§ TASK INSTRUCTIONS: For the entries below, the result should be an exact transcription of the lines from the one with "eapply Z1]. exfalso." up to and including the one with "Proof. by split_and!. Qed.", and only those.

§ THE DATA:
(* ===== verification/SegSpecs.v ===== *)
(** * Installing and removing file overlays

    The theorems about [hvf_apply_file_overlay] and [hvf_remove_file_overlay]:
    the segments keep tiling the slab at 2 MiB boundaries, the stage-2 account
    follows them, and the host memory under the range, and only there, changes
    between the slab and the file. *)

From stdpp Require Import sets.
From S2P Require Import Prelude Tlbi Regions PageTable Gva GvaFacts Backing BackingSpecs Segments SegFacts.

(** The slab's own backing at offset [x]: the shared memory object or anonymous
    memory. *)
Definition slab_source (shm_fd x : Z) : option (Z * Z) := if 0 <=? shm_fd then Some (shm_fd, x) else None.

(** The segments: a tiling of the slab at 2 MiB boundaries within the table's
    capacity. *)
Record segments_ok (top : Z) (l : list hvf_segment_t) : Prop := {
  so_tiles : tiles 0 l top;
  so_len : (length l <= GUEST_MAX_HVF_SEGMENTS)%nat;
  so_align b : b ∈ bounds l top -> b mod BLOCK_2MIB = 0
}.

Section Overlay.
Context {W : Type} `{HVm : !HostVm W, HVl : !HostVmLaws W, HSl : !HostSlab W, HSll : !HostSlabLaws W}.
Context (host_base shm_fd : Z) (others : list (Z * Z)) (top : Z).
Context (Htop : top <= 2 ^ 48) (Hothers : Forall (fun r => top <= fst r) others).

(** The host memory of [ipa, ipa + len) comes from [src], that of every other
    address is as before. *)
Definition rebacked (w w' : W) (ipa len : Z) (src : Z -> option (Z * Z)) : Prop :=
  forall a, host_backing w' a =
    if (host_base + ipa <=? a) && (a <? host_base + ipa + len) then src (a - host_base) else host_backing w a.
(** A window address is the slab's or lies under the overlay of a region the
    walk visits. *)
Lemma tracked_tail g s e x : tracker_wf g -> ok g -> fits64 s -> s <= VA_TOP -> 0 <= e <= VA_TOP -> 0 <= x < top ->
  let hs := ALIGN_DOWN s (host_page_size_cached (H:=H)) in
  let he := ALIGN_UP e (host_page_size_cached (H:=H)) in
  hs <= x < he ->
  slab_ok (host g) x \/
  exists r, r ∈ drop (guest_region_first_end_above (regions g) hs) (regions g) /\ r_start r < he /\ hs < r_end r /\ under r x.
Proof using HP.
  intros [[Hc Hrok] _] [Hcl Ht] Hfs Hvs Hve Hxt hs he Hx.
  destruct (Ht x Hxt) as [?|(r & Hr & Hu)]; [by left|right].
  rewrite list.Forall_forall in Hcl, Hrok. pose proof (chain_bounds _ _ _ Hc Hr) as (_ & Hne & _).
  destruct (under_overlaps r x s e (Hrok r Hr) Hne (Hcl r Hr) Hu Hfs Hvs Hve Hx) as [H1 H2].
  exists r. split; [|done]. destruct (first_end_above_split 0 (regions g) hs Hc) as (_ & Hlo & _).
  set (i := guest_region_first_end_above (regions g) hs) in *. rewrite <- (take_drop i (regions g)) in Hr.
  apply elem_of_app in Hr as [Hr|Hr]; [|done]. rewrite list.Forall_forall in Hlo. specialize (Hlo r Hr). fold hs in H2. lia.
Qed.

Lemma chain_tail l i : chain 0 l -> exists lo, chain lo (drop i l).
Proof. intros Hc. rewrite <- (take_drop i l) in Hc. apply chain_app in Hc as [_ Hc]. by eexists. Qed.

Lemma kept_recut g g1 g2 : recut g g1 -> kept_regions g1 g2 -> recut g g2.
Proof.
  intros ([[Hc Ho] Hn] & En & Es & HFd) (Hu & En' & Es' & Hx).
  destruct (unmarked_facts _ _ Hu) as (Ul & Uc & Uo & _ & Uf & _). unfold recut, tracker_wf, nregions in *. rewrite Ul, En', Es'.
  split_and!; [split; auto|done|done|done|]. intros F Hf%HFd. unfold fd_inv in *. intros x Hx0.
  rewrite Hx, Uf. by apply Hf.
Qed.
(* ===== verification/MunmapFacts.v ===== *)
(** * Facts about unmapping one range

    The composition of the region tracker, the overlay cleanup and the page
    tables in [munmap_guest_range]. *)

From stdpp Require Import sets.
From S2P Require Import Prelude Tlbi Regions RegionFacts HostFds RegionSplit SplitFacts Gap PageTable PtStruct PtView PtOps PtPages Gva Backing Segments SegFacts SegSpecs Overlay OverlayFacts Mm.

(** ** The host's memset

    [host_files] observes the contents of the host's files apart from the slab's
    own object [shm]. *)

Class HostMemsetLaws (H : Type) `{HostEnv H, !HostFdLaws H, !HostVm H, !HostSlab H, !HostMemset H} (shm : Z) : Type := {
  host_files_t : Type;
  host_files : H -> host_files_t;
  zero_maps w p n : host_backing (host_zero w p n) = host_backing w /\ vm_stage2 (host_zero w p n) = vm_stage2 w /\
    same_open w (host_zero w p n);
  zero_files w p n : (forall a, p <= a < p + n -> exists x, host_backing w a = slab_source shm x) ->
    host_files (host_zero w p n) = host_files w;
  zero_in w p n a : p <= a < p + n -> host_byte (host_zero w p n) a = 0;
  zero_out w p n a : ~ p <= a < p + n ->
    (forall b, p <= b < p + n -> host_backing w b = None \/ host_backing w b <> host_backing w a) ->
    host_byte (host_zero w p n) a = host_byte w a;
  files_step : HostStep (W := H) (fun w w' => host_files w' = host_files w);
  files_dup w fd : host_files (snd (host_dup w fd)) = host_files w;
  files_close w fd : host_files (host_close w fd) = host_files w;
  bytes_close w fd : host_byte (host_close w fd) = host_byte w
}.
#[export] Existing Instance files_step.

Section Zero.
Context {H : Type} `{HE : HostEnv H, HF : !HostFdLaws H, HVm : !HostVm H, HSl : !HostSlab H, HMs : !HostMemset H}.
Variable c : mm_env.
Context `{HMl : !HostMemsetLaws H (e_shm_fd c)}.

#[local] Notation slab_ok := (slab_backed (e_host_base c) (e_shm_fd c)).

(** The same maps, descriptors and files. *)
Definition same_world (w w' : H) : Prop :=
  host_backing w' = host_backing w /\ vm_stage2 w' = vm_stage2 w /\ same_open w w' /\ host_files w' = host_files w.

Lemma same_world_trans w1 w2 w3 : same_world w1 w2 -> same_world w2 w3 -> same_world w1 w3.
Proof.
  intros (A1 & B1 & C1 & D1) (A2 & B2 & C2 & D2). split_and!; [congruence..| |congruence].
  intros x. by rewrite (C2 x), (C1 x).
Qed.

(** Distinct slab addresses are distinct memory. *)
Lemma slab_source_inj x y : slab_source (e_shm_fd c) x = None \/ slab_source (e_shm_fd c) x <> slab_source (e_shm_fd c) y \/ x = y.
Proof.
  unfold slab_source. case_if; [|by left]. right. destruct (Z.eq_dec x y); [by right|left; congruence].
Qed.

Lemma zero_one w zs ze : 0 <= zs <= ze -> (forall x, zs <= x < ze -> slab_ok w x) ->
  let w' := host_zero w (e_host_base c + zs) (ze - zs) in
  same_world w w' /\ (forall x, zs <= x < ze -> host_byte w' (e_host_base c + x) = 0) /\
  (forall x, ~ zs <= x < ze -> slab_ok w x -> host_byte w' (e_host_base c + x) = host_byte w (e_host_base c + x)).
Proof.
  intros Hz Hsl w'. destruct (zero_maps (shm:=e_shm_fd c) w (e_host_base c + zs) (ze - zs)) as (Hb & Hs & Hf).
  assert (forall a, e_host_base c + zs <= a < e_host_base c + zs + (ze - zs) ->
    host_backing w a = slab_source (e_shm_fd c) (a - e_host_base c)) as Ha.
  { intros a Ha. specialize (Hsl (a - e_host_base c) ltac:(lia)). unfold slab_backed in Hsl.
    by replace (e_host_base c + (a - e_host_base c)) with a in Hsl by lia. }
  split; [split_and!; [done..|]|split].
  - apply zero_files. intros a Hin. eexists. by apply Ha.
  - intros x Hx. apply (zero_in (shm:=e_shm_fd c)). lia.
  - intros x Hx Hslx. apply (zero_out (shm:=e_shm_fd c)); [lia|]. intros b Hin. rewrite (Ha b Hin). unfold slab_backed in Hslx. rewrite Hslx.
    destruct (slab_source_inj (b - e_host_base c) x) as [?|[?|?]]; [by left|by right|lia].
Qed.

Lemma zero_loop_spec off e l : 0 <= off < e -> e < two64 -> forall lo w, chain lo l -> (forall x, off <= x < e -> slab_ok w x) ->
  let w' := zero_loop c w off e l in
  same_world w w' /\
  (forall x r, off <= x < e -> r ∈ l -> in_region x r = true -> r_prot r <> 0 -> host_byte w' (e_host_base c + x) = 0) /\
  (forall x, off <= x < e -> host_byte w (e_host_base c + x) = 0 -> host_byte w' (e_host_base c + x) = 0) /\
  (forall x, ~ off <= x < e -> slab_ok w x -> host_byte w' (e_host_base c + x) = host_byte w (e_host_base c + x)).
Proof.
  intros Hoff He. induction l as [|r l IH]; intros lo w Hc Hsl; cbn [zero_loop].
  { split; [by split_and!|]. split; [by intros x r _ ?%elem_of_nil|]. done. }
  cbn [chain] in Hc. destruct Hc as (Hlo & Hne & Hc).
  destruct (Z.leb_spec e (r_start r)) as [Hbr|Hbr].
  { split; [by split_and!|]. split; [|done]. intros x q Hx Hq Hin. unfold in_region in Hin. unbool.
    apply elem_of_cons in Hq as [->|Hq]; [lia|]. pose proof (chain_bounds _ _ _ Hc Hq). lia. }
  destruct (_ || _) eqn:Eskip.
  { destruct (IH (r_end r) w Hc Hsl) as (S1 & Z1 & K1 & O1). split; [done|]. split; [|done].
    intros x q Hx Hq Hin Hp. apply elem_of_cons in Hq as [->|Hq]; [|by eapply Z1]. exfalso.
    apply orb_true_iff in Eskip as [E|E]; unfold in_region in Hin; unbool; [lia|unfold LINUX_PROT_NONE in *; lia]. }
  apply orb_false_iff in Eskip as [E1 E2]. unbool.
  set (zs := if off <? r_start r then r_start r else off). set (ze := if r_end r <? e then r_end r else e).
  assert (off <= zs /\ zs < ze /\ ze <= e /\ forall x, zs <= x < ze <-> off <= x < e /\ r_start r <= x < r_end r) as (Z1 & Z2 & Z3 & Hzx).
  { subst zs ze. destruct (Z.ltb_spec off (r_start r)), (Z.ltb_spec (r_end r) e); split_and!; lia. }
  clearbody zs ze. assert ((ze - zs)%u64 = ze - zs) as -> by (by u64).
  destruct (zero_one w zs ze ltac:(lia)) as (S1 & B1 & O1); [intros x Hx; apply Hsl; lia|].
  set (w1 := host_zero w (e_host_base c + zs) (ze - zs)) in *.
  destruct (IH (r_end r) w1 Hc) as (S2 & B2 & K2 & O2).
  { intros x Hx. unfold slab_backed. rewrite (proj1 S1). by apply Hsl. }
  split; [by eapply same_world_trans|]. split; [|split].
  - intros x q Hx Hq Hin Hp. apply elem_of_cons in Hq as [->|Hq]; [|by eapply B2]. apply K2; [done|]. apply B1.
    unfold in_region in Hin. unbool. apply Hzx. lia.
  - intros x Hx Hb. apply K2; [done|]. destruct (decide (zs <= x < ze)) as [Hin|Hin]; [by apply B1|].
    rewrite O1; [done|done|by apply Hsl].
  - intros x Hx Hs. rewrite O2; [|done|unfold slab_backed; by rewrite (proj1 S1)]. apply O1; [|done]. rewrite Hzx. tauto.
Qed.
End Zero.

(** ** Removing the regions of a quiet range *)

Section Remove.
Context {H : Type} `{HE : HostEnv H, HP : !HostPageOk H, HF : !HostFdLaws H, HVm : !HostVm H, HSl : !HostSlab H,
  HMs : !HostMemset H, HFr : !HostFrame H}.
Variable c : mm_env.
Context `{HMl : !HostMemsetLaws H (e_shm_fd c)}.

(** Only descriptors were closed. *)
Definition closed_some (w w' : H) : Prop :=
  host_backing w' = host_backing w /\ vm_stage2 w' = vm_stage2 w /\ host_files w' = host_files w /\ host_byte w' = host_byte w.

Lemma closed_refl w : closed_some w w.
Proof. by split_and!. Qed.

Lemma closed_close w w' fd : closed_some w w' -> closed_some w (close_owned w' fd).
Proof.
  intros (A & B & C & D). unfold close_owned. case_if; [|by split_and!].
  destruct (close_maps w' fd) as [A' B']. pose proof (files_close (shm:=e_shm_fd c) w' fd).
  pose proof (bytes_close (shm:=e_shm_fd c) w' fd). split_and!; congruence.
Qed.

Lemma remove_loop_overlays full s e l : s < e -> forall lo stale fd h0 h out stale' fd' h',
  remove_loop full s e l stale fd h = (out, stale', fd', h') -> chain lo l -> Forall (fun r => s < r_end r) l ->
  Forall (clipped (H:=H)) l -> closed_some h0 h ->
  Forall (clipped (H:=H)) out /\ (forall r, r ∈ l -> e <= r_start r -> r ∈ out) /\ closed_some h0 h'.
Proof.
  intros Hse. induction l as [|r l IH]; intros lo stale fd h0 h out stale' fd' h'; cbn [remove_loop].
  { intros [= <- _ _ <-] _ _ _ ?. by split_and!. }
  cbn [chain]. rewrite !Forall_cons_iff. intros E (Hlo & Hne & Hc) [Hr Hrs] [Hcl Hcls] Hh. revert E.
  destruct (Z.leb_spec e (r_start r)) as [Hbr|Hbr].
  { intros [= <- _ _ <-]. split; [by rewrite Forall_cons_iff|]. by split. }
  assert (forall out' : list guest_region_t, (forall q, q ∈ l -> e <= r_start q -> q ∈ out') -> forall q, q ∈ r :: l -> e <= r_start q -> q ∈ out') as Hin.
  { intros out' Ho q [->|Hq]%elem_of_cons Hs; [lia|auto]. }
  destruct (_ && _ && negb full) eqn:Esp.
  { unbool. intros E. assert (exists fd1 fd2, out = guest_region_clip_overlay (H:=H) (set_end s r) ::
      guest_region_clip_overlay (H:=H) (set_backing_fd fd1 (advance_start e r)) :: l /\ fd2 = fd' /\ h' = h) as (fd1 & fd2 & -> & _ & ->).
    { destruct (0 <=? r_backing_fd r); injection E as <- _ <- <-; [by exists fd, (-1)|].
      exists (r_backing_fd r), fd. split; [|done]. do 3 f_equal. }
    rewrite <- !clip_eq, !Forall_cons_iff. split; [split_and!; [apply clip_clipped; cbn; lia..|done]|]. split; [|done].
    apply Hin. intros q Hq _. set_solver. }
  destruct (negb _ && negb _) eqn:Edrop.
  { intros E. destruct (IH _ _ _ h0 _ _ _ _ _ E Hc Hrs Hcls (closed_close _ _ _ Hh)) as (A & B & C). split_and!; [done| |done].
    by apply Hin. }
  destruct (remove_loop full s e l _ _ _) as [[[o st] f] hh] eqn:E1.
  destruct (IH _ _ _ h0 _ _ _ _ _ E1 Hc Hrs Hcls Hh) as (A & B & C). intros [= <- _ _ <-].
  split; [|split; [|done]].
  - rewrite Forall_cons_iff. split; [|done]. rewrite <- clip_eq. apply clip_clipped.
    destruct (Z.ltb_spec (r_start r) s); cbn; [lia|].
    cbn [negb] in Edrop. destruct (e <? r_end r) eqn:Ee; [apply Z.ltb_lt in Ee; lia|done].
  - apply Hin. intros q Hq Hs. apply elem_of_cons. right. by apply B.
Qed.

#[local] Notation ok := (overlays_ok (e_host_base c) (e_shm_fd c)).
#[local] Notation slab_ok := (slab_backed (e_host_base c) (e_shm_fd c)).

Lemma remove_reserved_overlays top g s e fd rc g' : tracker_wf g -> s < e -> ok top g ->
  (forall r x, 0 <= x < top -> r ∈ regions g -> r_start r < e -> s < r_end r -> under r x -> slab_ok (host g) x) ->
  guest_region_remove_reserved g s e fd = (rc, g') -> ok top g' /\ closed_some (host g) (host g').
Proof.
  intros [[Hc Hok] Hn] Hse [Hcl Ht] Hq. unfold guest_region_remove_reserved. rewrite (proj2 (Z.leb_gt _ _)) by done.
  destruct (first_end_above_split 0 (regions g) s Hc) as (Hi & Hb & Ha).
  set (i := guest_region_first_end_above _ _) in *. clearbody i.
  destruct (remove_loop _ _ _ _ _ _ _) as [[[out st] f] h] eqn:E.
  rewrite <- (take_drop i (regions g)) in Hc, Hcl, Ht, Hq. apply chain_app in Hc as [Hc1 Hc2]. apply Forall_app in Hcl as [Hcl1 Hcl2].
  destruct (remove_loop_overlays _ _ _ _ Hse _ _ _ (host g) _ _ _ _ _ E Hc2 Ha Hcl2 (closed_refl _)) as (A & B & C).
  apply (closed_close _ _ f) in C. intros [= _ <-]. cbn [regions host]. split; [|done]. split.
  - cbn [regions]. apply Forall_app. by split.
  - cbn [regions host]. intros x Hx. destruct (Ht x Hx) as [Hs|(r & Hr & Hu)].
    + left. unfold slab_backed in *. by rewrite (proj1 C).
    + destruct (decide (r_start r < e /\ s < r_end r)) as [[H1 H2]|Hno].
      { left. unfold slab_backed. rewrite (proj1 C). exact (Hq r x Hx Hr H1 H2 Hu). }
      right. exists r. split; [|done]. apply elem_of_app in Hr as [Hr|Hr]; apply elem_of_app; [by left|right].
      apply B; [done|]. rewrite list.Forall_forall in Ha. specialize (Ha r Hr). lia.
Qed.
End Remove.

Lemma remove_loop_stale {H} `{HostEnv H} full s e l : forall fd (h : H) out stale' fd' h',
  remove_loop full s e l true fd h = (out, stale', fd', h') -> stale' = true.
Proof.
  induction l as [|r l IH]; intros fd h out stale' fd' h'; cbn [remove_loop orb]; [by intros [= _ <- _ _]|].
  destruct (e <=? r_start r); [by intros [= _ <- _ _]|]. destruct (_ && _ && negb full).
  { destruct (0 <=? r_backing_fd r); by intros [= _ <- _ _]. }
  destruct (negb _ && negb _); [apply IH|]. destruct (remove_loop full s e l true fd h) as [[[o st] f] hh] eqn:E.
  intros [= _ <- _ _]. by apply IH in E.
Qed.

Lemma remove_reserved_stale {H} `{HostEnv H} (g : tracker H) s e fd rc g' : guest_region_remove_reserved g s e fd = (rc, g') ->
  regions_tracker_stale g = true -> regions_tracker_stale g' = true.
Proof.
  unfold guest_region_remove_reserved. destruct (e <=? s); [by intros [= _ <-]|]. intros E Hst. rewrite Hst in E.
  destruct (remove_loop _ _ _ _ _ _ _) as [[[o st] f] hh] eqn:E1. injection E as _ <-. by apply remove_loop_stale in E1.
Qed.

(** ** The whole operation *)

(** The descriptor an operation holds is like a foreign one while it runs. *)
Lemma owns_foreign {H} `{HostEnv H, !HostFdLaws H} (h : H) F cnt fd :
  owns h F (fun x => (cnt x + one_fd fd x)%nat) -> owns h (fun x => F x \/ (x = fd /\ ~ F x)) cnt.
Proof.
  intros Ho x Hx. destruct (Ho x Hx) as (O1 & O2 & O3). unfold one_fd in *.
  destruct (Z.eqb_spec fd x) as [->|Hne].
  - split_and!; [|lia|intros [HF|_]; [apply O3 in HF|]; lia]. rewrite O1. split.
    + intros [HF|Hc]; [by left; left|]. left. right. split; [done|]. intros HF%O3. lia.
    + intros [[HF|_]|Hc]; [by left|right; lia|lia].
  - split_and!; [|lia|intros [HF|[-> _]]; [apply O3 in HF; lia|done]]. rewrite O1. split.
    + intros [HF|Hc]; [by left; left|right; lia].
    + intros [[HF|[-> _]]|Hc]; [by left|done|right; lia].
Qed.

§ COMPLETED EXERCISE:
    intros x q Hx Hq Hin Hp. apply elem_of_cons in Hq as [->|Hq]; [|by eapply Z1]. exfalso.
    apply orb_true_iff in Eskip as [E|E]; unfold in_region in Hin; unbool; [lia|unfold LINUX_PROT_NONE in *; lia]. }
  apply orb_false_iff in Eskip as [E1 E2]. unbool.
  set (zs := if off <? r_start r then r_start r else off). set (ze := if r_end r <? e then r_end r else e).
  assert (off <= zs /\ zs < ze /\ ze <= e /\ forall x, zs <= x < ze <-> off <= x < e /\ r_start r <= x < r_end r) as (Z1 & Z2 & Z3 & Hzx).
  { subst zs ze. destruct (Z.ltb_spec off (r_start r)), (Z.ltb_spec (r_end r) e); split_and!; lia. }
  clearbody zs ze. assert ((ze - zs)%u64 = ze - zs) as -> by (by u64).
  destruct (zero_one w zs ze ltac:(lia)) as (S1 & B1 & O1); [intros x Hx; apply Hsl; lia|].
  set (w1 := host_zero w (e_host_base c + zs) (ze - zs)) in *.
  destruct (IH (r_end r) w1 Hc) as (S2 & B2 & K2 & O2).
  { intros x Hx. unfold slab_backed. rewrite (proj1 S1). by apply Hsl. }
  split; [by eapply same_world_trans|]. split; [|split].
  - intros x q Hx Hq Hin Hp. apply elem_of_cons in Hq as [->|Hq]; [|by eapply B2]. apply K2; [done|]. apply B1.
    unfold in_region in Hin. unbool. apply Hzx. lia.
  - intros x Hx Hb. apply K2; [done|]. destruct (decide (zs <= x < ze)) as [Hin|Hin]; [by apply B1|].
    rewrite O1; [done|done|by apply Hsl].
  - intros x Hx Hs. rewrite O2; [|done|unfold slab_backed; by rewrite (proj1 S1)]. apply O1; [|done]. rewrite Hzx. tauto.
Qed.
End Zero.

(** ** Removing the regions of a quiet range *)

Section Remove.
Context {H : Type} `{HE : HostEnv H, HP : !HostPageOk H, HF : !HostFdLaws H, HVm : !HostVm H, HSl : !HostSlab H,
  HMs : !HostMemset H, HFr : !HostFrame H}.
Variable c : mm_env.
Context `{HMl : !HostMemsetLaws H (e_shm_fd c)}.

(** Only descriptors were closed. *)
Definition closed_some (w w' : H) : Prop :=
  host_backing w' = host_backing w /\ vm_stage2 w' = vm_stage2 w /\ host_files w' = host_files w /\ host_byte w' = host_byte w.

Lemma closed_refl w : closed_some w w.
Proof. by split_and!. Qed.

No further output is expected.